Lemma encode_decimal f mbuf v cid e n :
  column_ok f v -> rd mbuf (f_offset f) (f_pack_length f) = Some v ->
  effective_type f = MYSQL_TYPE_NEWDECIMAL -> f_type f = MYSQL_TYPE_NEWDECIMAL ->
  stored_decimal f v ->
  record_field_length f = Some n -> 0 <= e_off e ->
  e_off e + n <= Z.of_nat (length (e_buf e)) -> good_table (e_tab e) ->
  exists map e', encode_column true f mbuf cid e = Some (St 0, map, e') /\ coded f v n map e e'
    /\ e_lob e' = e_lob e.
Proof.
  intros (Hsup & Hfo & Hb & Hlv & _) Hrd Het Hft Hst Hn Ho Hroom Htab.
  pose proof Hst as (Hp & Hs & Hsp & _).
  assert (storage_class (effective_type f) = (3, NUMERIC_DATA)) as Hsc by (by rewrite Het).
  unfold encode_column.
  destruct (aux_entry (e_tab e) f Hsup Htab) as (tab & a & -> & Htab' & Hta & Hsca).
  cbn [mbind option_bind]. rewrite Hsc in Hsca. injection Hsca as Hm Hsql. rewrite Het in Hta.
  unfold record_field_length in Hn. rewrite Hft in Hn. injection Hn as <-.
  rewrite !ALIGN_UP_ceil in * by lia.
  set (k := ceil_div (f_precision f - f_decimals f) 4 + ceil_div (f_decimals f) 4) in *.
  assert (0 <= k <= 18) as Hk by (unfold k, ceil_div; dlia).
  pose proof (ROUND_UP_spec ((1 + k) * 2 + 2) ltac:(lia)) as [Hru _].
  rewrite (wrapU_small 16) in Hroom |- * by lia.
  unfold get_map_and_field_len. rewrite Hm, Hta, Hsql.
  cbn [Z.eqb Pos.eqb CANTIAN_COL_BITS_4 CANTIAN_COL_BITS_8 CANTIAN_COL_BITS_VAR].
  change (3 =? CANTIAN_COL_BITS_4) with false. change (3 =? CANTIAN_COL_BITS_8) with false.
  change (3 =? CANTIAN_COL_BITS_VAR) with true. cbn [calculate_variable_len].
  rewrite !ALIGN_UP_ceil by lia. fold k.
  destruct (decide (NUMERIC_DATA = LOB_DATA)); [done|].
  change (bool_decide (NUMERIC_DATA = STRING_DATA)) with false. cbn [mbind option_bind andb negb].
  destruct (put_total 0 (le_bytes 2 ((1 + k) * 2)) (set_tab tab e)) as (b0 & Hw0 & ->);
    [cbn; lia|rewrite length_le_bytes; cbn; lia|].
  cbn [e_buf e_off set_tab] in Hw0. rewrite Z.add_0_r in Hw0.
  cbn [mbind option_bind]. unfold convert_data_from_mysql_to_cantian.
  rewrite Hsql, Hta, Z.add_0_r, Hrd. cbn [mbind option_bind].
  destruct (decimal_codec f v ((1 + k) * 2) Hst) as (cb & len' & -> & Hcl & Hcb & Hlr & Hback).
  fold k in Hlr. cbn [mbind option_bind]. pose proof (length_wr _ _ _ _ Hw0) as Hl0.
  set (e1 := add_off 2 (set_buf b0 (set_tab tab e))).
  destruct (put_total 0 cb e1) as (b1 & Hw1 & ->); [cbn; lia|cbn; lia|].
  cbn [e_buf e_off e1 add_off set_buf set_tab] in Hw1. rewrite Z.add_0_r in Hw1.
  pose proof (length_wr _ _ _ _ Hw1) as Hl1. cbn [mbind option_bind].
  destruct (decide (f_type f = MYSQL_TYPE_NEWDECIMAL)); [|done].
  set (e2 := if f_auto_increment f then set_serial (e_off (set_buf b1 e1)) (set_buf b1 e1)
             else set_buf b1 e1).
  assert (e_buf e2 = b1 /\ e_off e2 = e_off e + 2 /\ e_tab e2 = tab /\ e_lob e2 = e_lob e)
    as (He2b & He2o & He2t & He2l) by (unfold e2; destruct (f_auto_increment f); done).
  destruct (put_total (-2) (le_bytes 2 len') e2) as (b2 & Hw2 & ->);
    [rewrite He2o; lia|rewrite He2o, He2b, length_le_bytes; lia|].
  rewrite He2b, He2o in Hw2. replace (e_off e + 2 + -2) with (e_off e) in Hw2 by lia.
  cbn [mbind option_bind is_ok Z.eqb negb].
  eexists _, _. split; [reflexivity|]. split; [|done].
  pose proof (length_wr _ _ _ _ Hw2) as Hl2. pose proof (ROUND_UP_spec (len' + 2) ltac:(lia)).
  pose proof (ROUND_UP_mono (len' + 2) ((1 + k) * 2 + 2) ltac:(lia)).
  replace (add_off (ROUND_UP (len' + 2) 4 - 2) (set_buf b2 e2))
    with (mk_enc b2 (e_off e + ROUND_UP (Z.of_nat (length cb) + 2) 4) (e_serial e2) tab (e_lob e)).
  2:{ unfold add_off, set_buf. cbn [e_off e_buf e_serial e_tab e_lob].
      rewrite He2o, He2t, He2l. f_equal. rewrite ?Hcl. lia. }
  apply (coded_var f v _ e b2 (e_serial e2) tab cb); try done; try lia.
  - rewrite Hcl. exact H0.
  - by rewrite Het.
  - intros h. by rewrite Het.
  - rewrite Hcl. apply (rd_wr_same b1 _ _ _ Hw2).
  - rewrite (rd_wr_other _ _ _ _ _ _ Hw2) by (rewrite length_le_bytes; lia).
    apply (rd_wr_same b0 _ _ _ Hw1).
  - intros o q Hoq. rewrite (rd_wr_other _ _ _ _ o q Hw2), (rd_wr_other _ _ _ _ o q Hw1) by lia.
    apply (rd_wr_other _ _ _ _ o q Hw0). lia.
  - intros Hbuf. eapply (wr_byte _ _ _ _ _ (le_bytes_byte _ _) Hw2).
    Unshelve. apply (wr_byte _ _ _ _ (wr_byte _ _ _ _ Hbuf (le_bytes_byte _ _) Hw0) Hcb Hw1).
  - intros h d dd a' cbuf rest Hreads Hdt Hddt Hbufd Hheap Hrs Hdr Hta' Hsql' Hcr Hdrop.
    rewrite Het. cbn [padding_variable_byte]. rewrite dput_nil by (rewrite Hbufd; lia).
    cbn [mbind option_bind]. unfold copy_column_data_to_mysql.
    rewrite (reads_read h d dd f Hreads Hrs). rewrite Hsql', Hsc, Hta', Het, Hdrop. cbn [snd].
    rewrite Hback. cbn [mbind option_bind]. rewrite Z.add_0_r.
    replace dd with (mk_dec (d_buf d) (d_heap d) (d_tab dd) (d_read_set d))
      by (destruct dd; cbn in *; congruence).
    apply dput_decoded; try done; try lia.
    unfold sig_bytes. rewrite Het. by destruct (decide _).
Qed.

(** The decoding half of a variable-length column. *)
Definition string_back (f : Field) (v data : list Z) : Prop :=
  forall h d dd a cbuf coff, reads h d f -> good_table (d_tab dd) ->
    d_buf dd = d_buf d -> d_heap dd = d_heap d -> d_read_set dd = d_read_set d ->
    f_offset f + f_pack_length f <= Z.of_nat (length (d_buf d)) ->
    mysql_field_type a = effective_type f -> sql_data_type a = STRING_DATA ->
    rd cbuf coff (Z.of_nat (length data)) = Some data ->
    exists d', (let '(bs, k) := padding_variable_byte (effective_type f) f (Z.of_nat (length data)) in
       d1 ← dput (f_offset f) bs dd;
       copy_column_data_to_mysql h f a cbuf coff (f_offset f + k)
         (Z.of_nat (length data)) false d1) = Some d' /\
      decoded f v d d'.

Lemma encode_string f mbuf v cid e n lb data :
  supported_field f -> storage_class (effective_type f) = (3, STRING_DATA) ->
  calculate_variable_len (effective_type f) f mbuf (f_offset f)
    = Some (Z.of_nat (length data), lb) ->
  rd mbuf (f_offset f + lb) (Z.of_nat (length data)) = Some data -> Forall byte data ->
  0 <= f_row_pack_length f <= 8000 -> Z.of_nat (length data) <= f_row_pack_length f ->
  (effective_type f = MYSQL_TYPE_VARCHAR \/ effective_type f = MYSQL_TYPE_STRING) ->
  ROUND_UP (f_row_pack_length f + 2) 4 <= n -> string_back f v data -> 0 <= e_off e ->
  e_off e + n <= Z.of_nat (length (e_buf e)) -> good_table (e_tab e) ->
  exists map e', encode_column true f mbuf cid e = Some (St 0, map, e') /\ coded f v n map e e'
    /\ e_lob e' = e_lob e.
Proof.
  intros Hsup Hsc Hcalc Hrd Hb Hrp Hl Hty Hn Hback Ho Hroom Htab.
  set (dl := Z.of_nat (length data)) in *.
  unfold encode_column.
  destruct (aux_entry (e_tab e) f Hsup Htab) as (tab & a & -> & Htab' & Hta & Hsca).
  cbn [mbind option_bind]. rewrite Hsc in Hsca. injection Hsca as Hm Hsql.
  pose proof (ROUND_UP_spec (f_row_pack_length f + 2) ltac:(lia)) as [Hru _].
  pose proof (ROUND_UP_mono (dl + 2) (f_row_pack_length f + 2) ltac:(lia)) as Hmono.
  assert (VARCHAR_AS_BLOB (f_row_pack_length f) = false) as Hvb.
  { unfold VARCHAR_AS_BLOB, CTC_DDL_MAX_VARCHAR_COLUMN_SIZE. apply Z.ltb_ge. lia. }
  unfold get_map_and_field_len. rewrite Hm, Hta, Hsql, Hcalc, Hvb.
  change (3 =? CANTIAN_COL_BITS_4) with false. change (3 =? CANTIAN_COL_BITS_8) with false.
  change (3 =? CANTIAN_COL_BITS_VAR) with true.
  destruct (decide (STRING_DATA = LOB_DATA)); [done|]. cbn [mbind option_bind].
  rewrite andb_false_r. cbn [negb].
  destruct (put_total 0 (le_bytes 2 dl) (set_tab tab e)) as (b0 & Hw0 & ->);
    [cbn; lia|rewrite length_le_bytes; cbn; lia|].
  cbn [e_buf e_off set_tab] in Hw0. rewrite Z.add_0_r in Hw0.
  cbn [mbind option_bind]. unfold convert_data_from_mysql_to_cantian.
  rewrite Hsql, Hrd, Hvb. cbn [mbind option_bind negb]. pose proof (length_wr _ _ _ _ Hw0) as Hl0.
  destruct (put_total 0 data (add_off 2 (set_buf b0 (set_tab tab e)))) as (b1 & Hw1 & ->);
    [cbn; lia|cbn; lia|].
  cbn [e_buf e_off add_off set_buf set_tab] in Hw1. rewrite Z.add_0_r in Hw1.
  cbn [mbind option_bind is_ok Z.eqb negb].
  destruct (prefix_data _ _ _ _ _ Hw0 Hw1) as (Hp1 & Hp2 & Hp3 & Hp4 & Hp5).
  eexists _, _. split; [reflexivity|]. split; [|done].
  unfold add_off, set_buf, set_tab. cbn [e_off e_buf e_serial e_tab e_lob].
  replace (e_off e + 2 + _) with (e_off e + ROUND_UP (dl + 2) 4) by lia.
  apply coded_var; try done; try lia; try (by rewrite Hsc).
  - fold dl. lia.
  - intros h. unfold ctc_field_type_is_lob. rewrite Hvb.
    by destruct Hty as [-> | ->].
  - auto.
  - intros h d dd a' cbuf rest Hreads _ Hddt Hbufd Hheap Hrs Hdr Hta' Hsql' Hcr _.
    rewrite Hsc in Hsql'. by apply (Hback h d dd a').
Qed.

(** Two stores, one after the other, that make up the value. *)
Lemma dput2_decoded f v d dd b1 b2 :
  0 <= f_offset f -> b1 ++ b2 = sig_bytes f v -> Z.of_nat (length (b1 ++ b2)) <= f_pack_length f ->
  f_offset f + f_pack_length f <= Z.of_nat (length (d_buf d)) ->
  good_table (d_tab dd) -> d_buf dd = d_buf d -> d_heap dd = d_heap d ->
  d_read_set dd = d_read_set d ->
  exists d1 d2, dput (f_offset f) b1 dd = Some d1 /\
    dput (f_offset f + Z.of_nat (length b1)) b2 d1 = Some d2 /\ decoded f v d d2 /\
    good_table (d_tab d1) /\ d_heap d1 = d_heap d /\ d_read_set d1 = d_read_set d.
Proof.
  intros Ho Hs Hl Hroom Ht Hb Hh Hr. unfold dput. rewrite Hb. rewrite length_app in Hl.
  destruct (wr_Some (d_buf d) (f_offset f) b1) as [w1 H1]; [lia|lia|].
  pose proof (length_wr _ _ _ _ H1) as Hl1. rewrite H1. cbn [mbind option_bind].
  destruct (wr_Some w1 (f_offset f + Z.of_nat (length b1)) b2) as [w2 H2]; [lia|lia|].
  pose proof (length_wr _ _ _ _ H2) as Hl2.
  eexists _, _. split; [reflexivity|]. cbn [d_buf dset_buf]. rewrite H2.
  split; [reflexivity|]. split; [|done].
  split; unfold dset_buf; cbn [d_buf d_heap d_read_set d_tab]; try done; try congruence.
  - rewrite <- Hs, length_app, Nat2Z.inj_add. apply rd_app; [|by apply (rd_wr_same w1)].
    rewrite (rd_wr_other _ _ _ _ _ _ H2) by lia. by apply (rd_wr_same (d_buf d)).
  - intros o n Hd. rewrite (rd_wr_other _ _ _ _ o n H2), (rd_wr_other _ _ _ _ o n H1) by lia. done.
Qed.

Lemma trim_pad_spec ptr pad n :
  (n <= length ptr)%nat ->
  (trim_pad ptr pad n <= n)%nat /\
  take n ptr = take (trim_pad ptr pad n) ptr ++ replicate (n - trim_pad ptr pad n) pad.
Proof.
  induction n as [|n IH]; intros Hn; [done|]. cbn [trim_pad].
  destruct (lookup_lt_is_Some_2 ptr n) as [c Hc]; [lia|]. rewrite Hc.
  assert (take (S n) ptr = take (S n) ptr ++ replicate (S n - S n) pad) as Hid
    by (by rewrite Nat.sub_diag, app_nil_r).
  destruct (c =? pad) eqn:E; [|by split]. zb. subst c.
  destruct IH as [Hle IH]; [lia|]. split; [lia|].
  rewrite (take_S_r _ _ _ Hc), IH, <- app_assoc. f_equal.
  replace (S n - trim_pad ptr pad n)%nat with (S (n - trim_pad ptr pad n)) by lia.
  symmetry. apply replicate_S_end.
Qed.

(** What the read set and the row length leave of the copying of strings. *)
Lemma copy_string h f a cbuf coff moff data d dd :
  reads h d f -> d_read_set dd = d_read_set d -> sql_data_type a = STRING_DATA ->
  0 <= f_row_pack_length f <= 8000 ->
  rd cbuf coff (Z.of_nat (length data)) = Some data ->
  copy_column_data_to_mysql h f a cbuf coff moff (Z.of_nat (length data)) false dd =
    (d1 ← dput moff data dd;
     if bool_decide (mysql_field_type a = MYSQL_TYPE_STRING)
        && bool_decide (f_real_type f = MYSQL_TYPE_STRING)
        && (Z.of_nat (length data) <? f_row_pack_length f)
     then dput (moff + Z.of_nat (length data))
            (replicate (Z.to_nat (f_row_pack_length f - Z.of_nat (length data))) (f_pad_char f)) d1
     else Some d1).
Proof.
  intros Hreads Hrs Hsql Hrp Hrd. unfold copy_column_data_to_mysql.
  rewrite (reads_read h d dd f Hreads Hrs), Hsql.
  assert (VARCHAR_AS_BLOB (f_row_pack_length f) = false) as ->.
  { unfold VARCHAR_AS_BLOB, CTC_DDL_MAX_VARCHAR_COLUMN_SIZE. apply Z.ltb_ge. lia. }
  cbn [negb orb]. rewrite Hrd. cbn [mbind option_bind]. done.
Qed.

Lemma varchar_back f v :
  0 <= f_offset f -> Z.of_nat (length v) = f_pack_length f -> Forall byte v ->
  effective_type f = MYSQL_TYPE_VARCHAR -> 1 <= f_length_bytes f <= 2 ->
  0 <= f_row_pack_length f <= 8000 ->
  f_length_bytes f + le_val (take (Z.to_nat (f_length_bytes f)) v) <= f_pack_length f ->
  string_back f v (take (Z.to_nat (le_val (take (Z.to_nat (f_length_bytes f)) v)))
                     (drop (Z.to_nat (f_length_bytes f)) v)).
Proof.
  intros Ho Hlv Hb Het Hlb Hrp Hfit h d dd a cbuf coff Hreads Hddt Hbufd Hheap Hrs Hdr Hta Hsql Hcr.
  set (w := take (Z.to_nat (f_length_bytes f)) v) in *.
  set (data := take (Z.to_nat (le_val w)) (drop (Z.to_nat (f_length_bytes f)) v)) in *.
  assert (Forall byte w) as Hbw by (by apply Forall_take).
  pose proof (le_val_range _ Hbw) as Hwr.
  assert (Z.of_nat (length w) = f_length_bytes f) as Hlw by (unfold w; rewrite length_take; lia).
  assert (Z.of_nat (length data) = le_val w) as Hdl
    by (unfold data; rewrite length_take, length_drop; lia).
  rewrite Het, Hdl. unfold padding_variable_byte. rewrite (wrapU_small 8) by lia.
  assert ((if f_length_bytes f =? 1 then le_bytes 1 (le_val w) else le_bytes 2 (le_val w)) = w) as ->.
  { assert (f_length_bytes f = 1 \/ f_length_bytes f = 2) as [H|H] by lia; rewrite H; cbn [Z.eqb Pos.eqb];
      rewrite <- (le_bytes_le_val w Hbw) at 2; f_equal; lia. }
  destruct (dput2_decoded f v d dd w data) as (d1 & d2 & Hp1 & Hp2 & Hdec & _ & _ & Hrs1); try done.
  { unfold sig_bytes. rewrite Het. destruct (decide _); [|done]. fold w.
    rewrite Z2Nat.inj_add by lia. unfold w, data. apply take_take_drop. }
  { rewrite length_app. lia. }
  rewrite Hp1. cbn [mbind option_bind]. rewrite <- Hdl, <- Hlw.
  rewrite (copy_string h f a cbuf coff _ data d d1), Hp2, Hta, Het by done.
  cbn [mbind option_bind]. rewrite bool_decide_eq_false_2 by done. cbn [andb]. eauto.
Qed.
---
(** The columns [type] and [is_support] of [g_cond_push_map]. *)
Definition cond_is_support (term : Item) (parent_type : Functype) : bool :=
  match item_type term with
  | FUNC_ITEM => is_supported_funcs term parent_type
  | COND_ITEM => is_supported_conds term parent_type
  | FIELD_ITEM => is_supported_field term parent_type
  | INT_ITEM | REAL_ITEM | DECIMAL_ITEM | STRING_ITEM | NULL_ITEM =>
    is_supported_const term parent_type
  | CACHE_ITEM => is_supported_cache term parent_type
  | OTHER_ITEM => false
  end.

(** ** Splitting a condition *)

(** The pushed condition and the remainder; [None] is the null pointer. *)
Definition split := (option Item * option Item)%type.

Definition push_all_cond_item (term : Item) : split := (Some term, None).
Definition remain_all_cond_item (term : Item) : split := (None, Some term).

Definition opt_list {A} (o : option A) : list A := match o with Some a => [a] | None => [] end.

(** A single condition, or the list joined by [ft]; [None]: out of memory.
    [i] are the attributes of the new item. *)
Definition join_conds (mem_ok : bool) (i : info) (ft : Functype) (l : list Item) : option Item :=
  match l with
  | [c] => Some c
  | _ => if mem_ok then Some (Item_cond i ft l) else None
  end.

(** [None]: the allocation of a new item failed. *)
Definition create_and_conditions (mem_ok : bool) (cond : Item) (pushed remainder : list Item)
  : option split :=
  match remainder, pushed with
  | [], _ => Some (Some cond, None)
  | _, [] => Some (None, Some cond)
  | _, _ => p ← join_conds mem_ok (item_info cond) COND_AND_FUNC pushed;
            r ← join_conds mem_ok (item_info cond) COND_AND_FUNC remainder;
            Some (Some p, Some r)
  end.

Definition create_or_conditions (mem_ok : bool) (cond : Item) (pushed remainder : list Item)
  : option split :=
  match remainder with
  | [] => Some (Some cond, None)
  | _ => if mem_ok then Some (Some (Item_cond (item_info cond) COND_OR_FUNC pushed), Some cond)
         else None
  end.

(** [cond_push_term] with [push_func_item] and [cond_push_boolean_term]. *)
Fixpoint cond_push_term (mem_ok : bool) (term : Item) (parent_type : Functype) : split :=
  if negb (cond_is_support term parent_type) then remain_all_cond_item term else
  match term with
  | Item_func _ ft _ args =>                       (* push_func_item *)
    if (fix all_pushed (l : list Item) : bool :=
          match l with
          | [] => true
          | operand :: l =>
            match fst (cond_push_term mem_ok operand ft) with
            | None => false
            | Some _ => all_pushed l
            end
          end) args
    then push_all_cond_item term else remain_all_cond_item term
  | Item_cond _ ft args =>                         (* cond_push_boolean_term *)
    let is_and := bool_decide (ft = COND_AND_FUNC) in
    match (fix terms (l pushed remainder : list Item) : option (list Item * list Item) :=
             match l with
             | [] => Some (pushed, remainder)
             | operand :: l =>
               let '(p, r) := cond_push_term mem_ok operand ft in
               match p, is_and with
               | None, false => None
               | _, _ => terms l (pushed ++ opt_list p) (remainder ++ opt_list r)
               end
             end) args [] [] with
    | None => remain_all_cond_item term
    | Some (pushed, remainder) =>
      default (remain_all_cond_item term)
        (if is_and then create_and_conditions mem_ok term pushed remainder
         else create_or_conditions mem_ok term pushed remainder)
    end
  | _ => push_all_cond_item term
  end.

§ WHAT THE TASK ASKS
In the listing above, find the line holding "destruct (put_total 0 (le_bytes 2 dl)" and the line holding "- fold dl. lia.", then output those two lines and every line between them exactly.

§ RESPONSE TO THIS EXERCISE
  destruct (put_total 0 (le_bytes 2 dl) (set_tab tab e)) as (b0 & Hw0 & ->);
    [cbn; lia|rewrite length_le_bytes; cbn; lia|].
  cbn [e_buf e_off set_tab] in Hw0. rewrite Z.add_0_r in Hw0.
  cbn [mbind option_bind]. unfold convert_data_from_mysql_to_cantian.
  rewrite Hsql, Hrd, Hvb. cbn [mbind option_bind negb]. pose proof (length_wr _ _ _ _ Hw0) as Hl0.
  destruct (put_total 0 data (add_off 2 (set_buf b0 (set_tab tab e)))) as (b1 & Hw1 & ->);
    [cbn; lia|cbn; lia|].
  cbn [e_buf e_off add_off set_buf set_tab] in Hw1. rewrite Z.add_0_r in Hw1.
  cbn [mbind option_bind is_ok Z.eqb negb].
  destruct (prefix_data _ _ _ _ _ Hw0 Hw1) as (Hp1 & Hp2 & Hp3 & Hp4 & Hp5).
  eexists _, _. split; [reflexivity|]. split; [|done].
  unfold add_off, set_buf, set_tab. cbn [e_off e_buf e_serial e_tab e_lob].
  replace (e_off e + 2 + _) with (e_off e + ROUND_UP (dl + 2) 4) by lia.
  apply coded_var; try done; try lia; try (by rewrite Hsc).
  - fold dl. lia.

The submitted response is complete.